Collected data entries
[Start of Attachment]

(** The worlds in which the program can be: the variables of the closure
    go with one of the four listener tables that occur. *)
Definition installed (w : world) : Prop :=
  (dragging (vars w) = false
   /\ (listeners w = [L_down] \/ listeners w = [L_down; L_up]))
  \/ (dragging (vars w) = true
      /\ (listeners w = [L_down; L_move; L_up]
          \/ listeners w = [L_down; L_up; L_move])).

(** A primary-button event with the pointer over the canvas, at canvas
    coordinates [(x, y)] of a canvas placed at the origin of the window. *)
Definition pointer (x y : Z) : MouseEvent :=
  {| button := 0; clientX := inject_Z x; clientY := inject_Z y;
     e_target := Canvas |}.

(** A page whose controls show color [c] and shape [s]. *)
Definition controls (c s : Z) : page :=
  {| rect_left := 0; rect_top := 0;
     colorChoice_value := c; shapeType_value := s;
     Math_random := fun _ => 0%Q |}.

Definition occ (ty : evtype) (x y c s : Z) : occurrence :=
  {| o_type := ty; o_event := pointer x y; o_page := controls c s |}.

(** [o'] is the occurrence [o] on a page whose two selection controls may
    show other values. *)
Definition recontrolled (o o' : occurrence) : Prop :=
  exists c s : Z,
    o' = {| o_type := o_type o; o_event := o_event o;
            o_page := with_choices c s (o_page o) |}.

(** A press of the main button over the canvas. *)
Definition arming (o : occurrence) : Prop :=
  o_type o = mousedown
  /\ e_target (o_event o) = Canvas
  /\ button (o_event o) = 0%Z.

(** Events among which no button is released. *)
Definition no_release (os : list occurrence) : Prop :=
  Forall (fun o => o_type o <> mouseup) os.

(** [prevX] and [prevY] both hold a number. *)
Definition prev_defined (w : world) : Prop :=
  exists x y : Z, prevX (vars w) = Some x /\ prevY (vars w) = Some y.

(** The point at distance [r] from [(x, y)] in direction [theta]. *)
Definition polar (x y : Z) (r theta : R) : R * R :=
  ((IZR x + r * cos theta)%R, (IZR y + r * sin theta)%R).

Definition moveTo_point (v : R * R) : call R := MoveTo (fst v) (snd v).
Definition lineTo_point (v : R * R) : call R := LineTo (fst v) (snd v).

End Session.

(** ** Vocabulary of the statements about whole sessions *)

Module Terms.
Import Handler Session.

(** The calls that change the transform or its stack. *)
Definition is_transform (c : call R) : bool :=
  match c with
  | Save | Restore | Translate _ _ | Scale _ _ => true
  | _ => false
  end.

(** No [undefined] among the coordinates a call passes. *)
Definition defined_args {A : Type} (c : call (option A)) : bool :=
  match c with
  | MoveTo (Some _) (Some _) | LineTo (Some _) (Some _) => true
  | MoveTo _ _ | LineTo _ _ => false
  | _ => true
  end.

(** A list of calls none of which touches the transform. *)
Definition plain (cs : list (call R)) : Prop :=
  Forall (fun c => is_transform c = false) cs.

Definition is_lineTo {V : Type} (c : call V) : bool :=
  match c with
  | LineTo _ _ => true
  | _ => false
  end.

(** A color channel. *)
Definition channel (z : Z) : Prop := (0 <= z <= 255)%Z.

(** The text [randomColorString] builds from three channels. *)
Definition rgb (r g b : Z) : string :=
  ("rgb(" ++ toString r ++ "," ++ toString g ++ "," ++ toString b ++ ")")%string.

(** [Math.random] as documented: every result is in [0, 1). *)
Definition unit_interval (random : nat -> Q) : Prop :=
  forall k : nat, (0 <= random k /\ random k < 1)%Q.

(** The fill styles the program assigns. *)
Definition program_style (s : string) : Prop :=
  In s ["white"; "red"; "green"; "blue"; "yellow"]%string
  \/ exists r g b : Z, channel r /\ channel g /\ channel b /\ s = rgb r g b.

(** Sessions in which [Math.random] behaves as documented. *)
Definition fair (os : list occurrence) : Prop :=
  Forall (fun o => unit_interval (Math_random (o_page o))) os.

(** Events other than presses. *)
Definition no_press (os : list occurrence) : Prop :=
  Forall (fun o => o_type o <> mousedown) os.

(** The untouched canvas. *)
Definition blank : Canvas2D.state :=
  {| Canvas2D.ctm := Canvas2D.identity; Canvas2D.saved := [];
     Canvas2D.path := []; Canvas2D.painted := [] |}.

(** The outline of the star around [(x, y)] under the transform [m]. *)
Definition star_outline (m : Canvas2D.matrix) (x y : Z) : list Canvas2D.piece :=
  Canvas2D.P_move (Canvas2D.apply m (polar x y 50 0))
    :: map (fun k => Canvas2D.P_line
                       (Canvas2D.apply m (polar x y 50 (INR k * 2 * PI / 13))))
         (seq 0 14).

End Terms.

(** * Properties *)

Unset Implicit Arguments.

(** ** Polygons *)

Module PolyFacts.
Import Extras Vertices.

Section Poly.
Variable A : Type.

Lemma coords_length (vs : list (A * A)) :
  List.length (coords vs) = (2 * List.length vs)%nat.
Proof.
  induction vs as [|v vs IH]; simpl; [reflexivity | rewrite IH; lia].
Qed.

Lemma arg_app_r (pre rest : list A) (i : nat) :
  arg (pre ++ rest) (List.length pre + i) = arg rest i.
Proof.
  unfold arg. rewrite nth_error_app2 by lia.
  f_equal. lia.
Qed.

(** The loop, started at the index where the pairs of [vs] begin, adds
    one [lineTo] per complete pair and leaves out a dangling last
    argument; as many rounds as there are pairs are enough. *)
Lemma lineTo_loop_pairs (vs : list (A * A)) :
  forall (fuel : nat) (pre tail : list A),
    (List.length vs <= fuel)%nat ->
    (List.length tail <= 1)%nat ->
    lineTo_loop fuel (pre ++ coords vs ++ tail) (List.length pre)
    = map lineTo_vertex vs.
Proof.
  induction vs as [|[x y] vs IH]; intros fuel pre tail Hfuel Htail.
  - destruct fuel as [|fuel]; [reflexivity|].
    simpl. rewrite length_app.
    destruct (Nat.ltb_spec (List.length pre + 1)
                (List.length pre + List.length tail)); [lia | reflexivity].
  - destruct fuel as [|fuel]; [simpl in Hfuel; lia|].
    cbn [lineTo_loop].
    assert (Hlen : (List.length pre + 1
                    < List.length (pre ++ coords ((x, y) :: vs) ++ tail))%nat).
    { rewrite !length_app, coords_length. simpl. lia. }
    apply Nat.ltb_lt in Hlen. rewrite Hlen.
    cbn [map]. f_equal.
    + unfold lineTo_vertex. cbn [fst snd]. f_equal.
      * rewrite <- (Nat.add_0_r (List.length pre)) at 1.
        rewrite arg_app_r. reflexivity.
      * rewrite arg_app_r. reflexivity.
    + replace (pre ++ coords ((x, y) :: vs) ++ tail)
        with ((pre ++ [x; y]) ++ coords vs ++ tail)
        by (rewrite <- app_assoc; reflexivity).
      replace (List.length pre + 2)%nat with (List.length (pre ++ [x; y]))
        by (rewrite length_app; reflexivity).
      apply IH; [simpl in Hfuel; lia | exact Htail].
Qed.

(** The shape of a [fillPoly] call that gets its three vertices. *)
Lemma fillPoly_pairs (x0 y0 : A) (vs : list (A * A)) (tail : list A) :
  (2 <= List.length vs)%nat ->
  (List.length tail <= 1)%nat ->
  fillPoly (x0 :: y0 :: coords vs ++ tail)
  = [BeginPath; MoveTo (Some x0) (Some y0)]
      ++ map lineTo_vertex vs ++ [ClosePath; Fill].
Proof.
  intros Hvs Htail. unfold fillPoly.
  assert (Hlen : (List.length (x0 :: y0 :: coords vs ++ tail) <? 6)%nat = false).
  { apply Nat.ltb_ge. simpl. rewrite length_app, coords_length. lia. }
  rewrite Hlen. cbn [arg nth_error]. do 3 f_equal.
  apply (lineTo_loop_pairs vs _ [x0; y0] tail); [|exact Htail].
  simpl. rewrite length_app, coords_length. lia.
Qed.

[End of Attachment]

* **Your assignment**:
Find the word "intros" in the records, and report each line that has it.

* **Task output**:
  induction vs as [|[x y] vs IH]; intros fuel pre tail Hfuel Htail.
  intros Hvs Htail. unfold fillPoly.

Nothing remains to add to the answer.